Cierto que no me queda mucha melancolía ni añoranza de aquel Madrid de mis estudios donde comías en algún restaurante de Argüelles una fabada con bichos y un pan (más agua): 5 pesetas con postre. Pero la quise mucho los tres años de mis estudios y marché a hacer patria inútilmente a mi ciudad natal. Durante un tiempo largo, mi destino era siempre Barcelona: tomaba un avión desde Gran Canaria y llegaba a Barcelona, a la Barcelona de los años 70, ilustrada y asombrosa hasta la sacralidad. Pero un día ocurrió un milagro: para regresar a Las Palmas de Gran Canaria tuve que pasar esa vez por Madrid y decidí quedarme en la capital para recordar aquel pasado que conocí y recordaba de mis estudios universitarios. Bajarme del avión en Barajas y llegar a la ciudad fue un viaje lleno de emociones renovadas que regresaban a mí con la fuerza de un destino señalado contra el que, sin darme cuenta, había estado luchando: mi casa para vivir estaba en Madrid. Y un par de años después de la muerte del dictador, me vine a Madrid hasta hoy en día, de modo que he vivido en mi ciudad casi cuarenta años. La conozco por los cuatro costados, incluso en los barrios y urbanizaciones que llegaron después de yo haber regresado a ella. Me gustan más que nunca sus parques, El Retiro y los parques menores y recovecos que albergan una vegetación viva y son el pulmón limpio de la ciudad. En algunos momentos siento la necesidad de visitar en la mañana algunos de los fantásticos mercados de Madrid, ver qué habla la gente, qué compra, cómo intercambian información doméstica, cómo quieren vivir y cómo han conseguido vivir como querían en Madrid.

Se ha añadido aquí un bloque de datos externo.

Lemma win_fraction_bounds (g : list Trade) :
  0 <= count_q (win_count g) / count_q (List.length g) <= 1.
Proof.
  pose proof (win_lose_length g) as Hwl.
  pose proof (count_q_nonneg (win_count g)) as Hw.
  destruct (List.length g) as [|n] eqn:E.
  - assert (win_count g = 0%nat) by lia. rewrite H.
    split; [apply Qle_bool_iff; reflexivity|apply Qle_bool_iff; reflexivity].
  - assert (Hpos : 0 < count_q (S n)).
    { unfold count_q. change 0 with (inject_Z 0). rewrite <- Zlt_Qlt. lia. }
    split.
    + apply Qle_shift_div_l; [exact Hpos|]. rewrite Qmult_0_l. exact Hw.
    + apply Qle_shift_div_r; [exact Hpos|]. rewrite Qmult_1_l.
      unfold count_q. rewrite <- Zle_Qle. lia.
Qed.

Lemma round_2_unit (x : Q) : 0 <= x <= 1 -> 0 <= round x 2 <= 1.
Proof.
  intros [H0 H1]. split.
  - apply (Qle_trans _ (round 0 2)); [apply Qle_bool_iff; reflexivity|].
    now apply round_monotone.
  - apply (Qle_trans _ (round 1 2)); [now apply round_monotone|].
    apply Qle_bool_iff. reflexivity.
Qed.

(** X12.  In the weekly summary every row belongs to a week with at least
    one trade, its wins and losses add up to the trades of that week and
    its win ratio lies between 0 and 1; the weeks are listed in ascending
    order without repetition, and over all rows wins and losses add up to
    the number of trades in the table. *)
Theorem weekly_summary_counts :
  forall (week : Z -> Z) (df : list Trade),
    (forall k row,
        In (k, row) (generate_weekly_summary week df) ->
        period_group week df k <> [] /\
        week_win row + week_lose row
        == count_q (List.length (period_group week df k)) /\
        0 <= week_win_ratio row <= 1) /\
    StronglySorted Z.lt (map fst (generate_weekly_summary week df)) /\
    Qsum (map (fun kr => week_win (snd kr) + week_lose (snd kr))
              (generate_weekly_summary week df))
    == count_q (List.length df).
Proof.
  intros week df. unfold generate_weekly_summary. split; [|split].
  - intros k row Hin. apply in_map_iff in Hin.
    destruct Hin as (k' & Heq & Hk). injection Heq as -> <-.
    cbn [week_win week_lose week_win_ratio]. split; [|split].
    + apply period_keys_In in Hk. destruct Hk as (t & Ht & E).
      intro Hnil.
      assert (Hin : In t (period_group week df k)).
      { unfold period_group. apply filter_In. split; [exact Ht|].
        now apply Z.eqb_eq. }
      rewrite Hnil in Hin. exact Hin.
    + rewrite <- count_q_plus, win_lose_length. reflexivity.
    + apply round_2_unit. unfold win_ratio. apply round_2_unit.
      apply win_fraction_bounds.
  - rewrite map_map. cbn [fst]. rewrite map_id. apply period_keys_sorted.
  - rewrite map_map. cbn [snd week_win week_lose].
    rewrite (Qsum_map_ext _
      (fun k => Qsum (map (fun _ => 1) (period_group week df k)))).
    + rewrite <- (map_map (period_group week df)
                          (fun g => Qsum (map (fun _ => 1) g))).
      rewrite (Qsum_by_period week (fun _ => 1) df). apply Qsum_ones.
    + intros k _. rewrite <- count_q_plus, win_lose_length, Qsum_ones.
      reflexivity.
Qed.

Lemma rint_comp (x y : Q) : x == y -> rint x = rint y.
Proof.
  intro H. unfold rint. rewrite (Qfloor_comp x y H).
  assert (Hc : Qcompare (x - inject_Z (Qfloor y)) (1 # 2)
               = Qcompare (y - inject_Z (Qfloor y)) (1 # 2))
    by (now rewrite H).
  now rewrite Hc.
Qed.

Lemma round_comp (x y : Q) (n : nat) : x == y -> round x n = round y n.
Proof.
  intro H. unfold round.
  rewrite (rint_comp (x * inject_Z (10 ^ Z.of_nat n))
                     (y * inject_Z (10 ^ Z.of_nat n))); [reflexivity|].
  now rewrite H.
Qed.

Lemma present_app (a b : list (option Q)) :
  present (a ++ b) = present a ++ present b.
Proof. unfold present. apply flat_map_app. Qed.

Lemma present_Some {A : Type} (f : A -> Q) (l : list A) :
  present (map (fun a => Some (f a)) l) = map f l.
Proof.
  unfold present. induction l as [|a l IH]; cbn; [reflexivity|].
  now f_equal.
Qed.

Lemma columns_average (cells : list (option Q)) :
  average_includes_total (with_total_and_average_columns cells).
Proof.
  unfold average_includes_total, with_total_and_average_columns.
  cbn [total_col average_col by_month]. unfold nan_sum.
  set (T := Qsum (present cells)).
  set (k := List.length (present cells)).
  assert (Hp : present (cells ++ [Some T]) = present cells ++ [T]).
  { rewrite present_app. reflexivity. }
  assert (Hm : nan_mean (cells ++ [Some T])
               = Some (Qsum (present cells ++ [T])
                       / inject_Z (Z.of_nat
                                     (List.length (present cells ++ [T]))))).
  { unfold nan_mean. rewrite Hp. clear Hp.
    destruct (present cells ++ [T]) as [|q vs] eqn:E; [|reflexivity].
    apply app_eq_nil in E. destruct E as [_ E]. discriminate. }
  rewrite Hm. clear Hm Hp.
  eexists. eexists. split; [reflexivity|]. split; [reflexivity|].
  split; [reflexivity|].
  rewrite Qsum_app, length_app. cbn [List.length]. fold k.
  assert (Hk : inject_Z (Z.of_nat (k + 1)) == count_q k + 1).
  { fold (count_q (k + 1)). rewrite count_q_plus. reflexivity. }
  rewrite Hk.
  assert (Hpos : ~ count_q k + 1 == 0).
  { pose proof (count_q_nonneg k). lra. }
  replace (Qsum [T]) with (0 + T) by reflexivity. fold T.
  field. exact Hpos.
Qed.

(** X13.  In every row of the monthly table the Average column is the
    mean of the month cells together with the Total cell, not the mean of
    the month cells: with k month cells present,
    Average x (k + 1) = 2 x Total, where Total is the sum of the month
    cells. *)
Theorem monthly_average_column :
  forall (month : Z -> Z) (df : list Trade),
    let s := generate_monthly_summary month df in
    average_includes_total (month_return_pct_sum s) /\
    average_includes_total (month_cumulative_return_pct s) /\
    average_includes_total (month_win s) /\
    average_includes_total (month_lose s) /\
    average_includes_total (month_win_ratio s) /\
    average_includes_total (month_risk_to_reward_average s) /\
    average_includes_total (month_traded s).
Proof.
  intros month df s. subst s. unfold generate_monthly_summary.
  cbn [month_return_pct_sum month_cumulative_return_pct month_win month_lose
       month_win_ratio month_risk_to_reward_average month_traded].
  repeat split; apply columns_average.
Qed.

Lemma cumsum_from_snoc (l : list Q) :
  forall (a x : Q),
    cumsum_from a (l ++ [x]) = cumsum_from a l ++ [fold_left Qplus l a + x].
Proof.
  induction l as [|y l IH]; intros a x; cbn [app cumsum_from fold_left].
  - reflexivity.
  - now rewrite IH.
Qed.

Lemma period_keys_nonempty (period : Z -> Z) (df : list Trade) :
  df <> [] -> period_keys period df <> [].
Proof.
  intros Hne Hk. destruct df as [|t df]; [contradiction|].
  assert (Hin : In (period (entry_date t)) (period_keys period (t :: df))).
  { apply period_keys_In. exists t. split; [now left|reflexivity]. }
  rewrite Hk in Hin. exact Hin.
Qed.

Ahora, en estos tiempos de pandemia y confinamiento, leo de vez en cuando, acostado en mi cama, hechos de Madrid, episodios contemporáneos o no tanto, y he vuelto a leer el olvidado Gentes de Madrid de mi añorado amigo Juan García Hortelano, tan madrileño en su esencia y existencia, en su humor y su amistad.
Ahora que camino lo poco que se nos permite las calles de mi barrio de Salamanca me aferro a este Madrid vacío al que sigo amando como si estuviera lleno. El paisaje humano se ha vuelto desolador en estos días, pero estoy completamente seguro de que Madrid regresará a ser lo que era hace tan solo unos meses: una ciudad espléndida para vivir que, como dijo Antonio Muñoz Molina, hay que amarla porque hay mucho tonto que dice que es la ciudad que tiene la culpa de todo.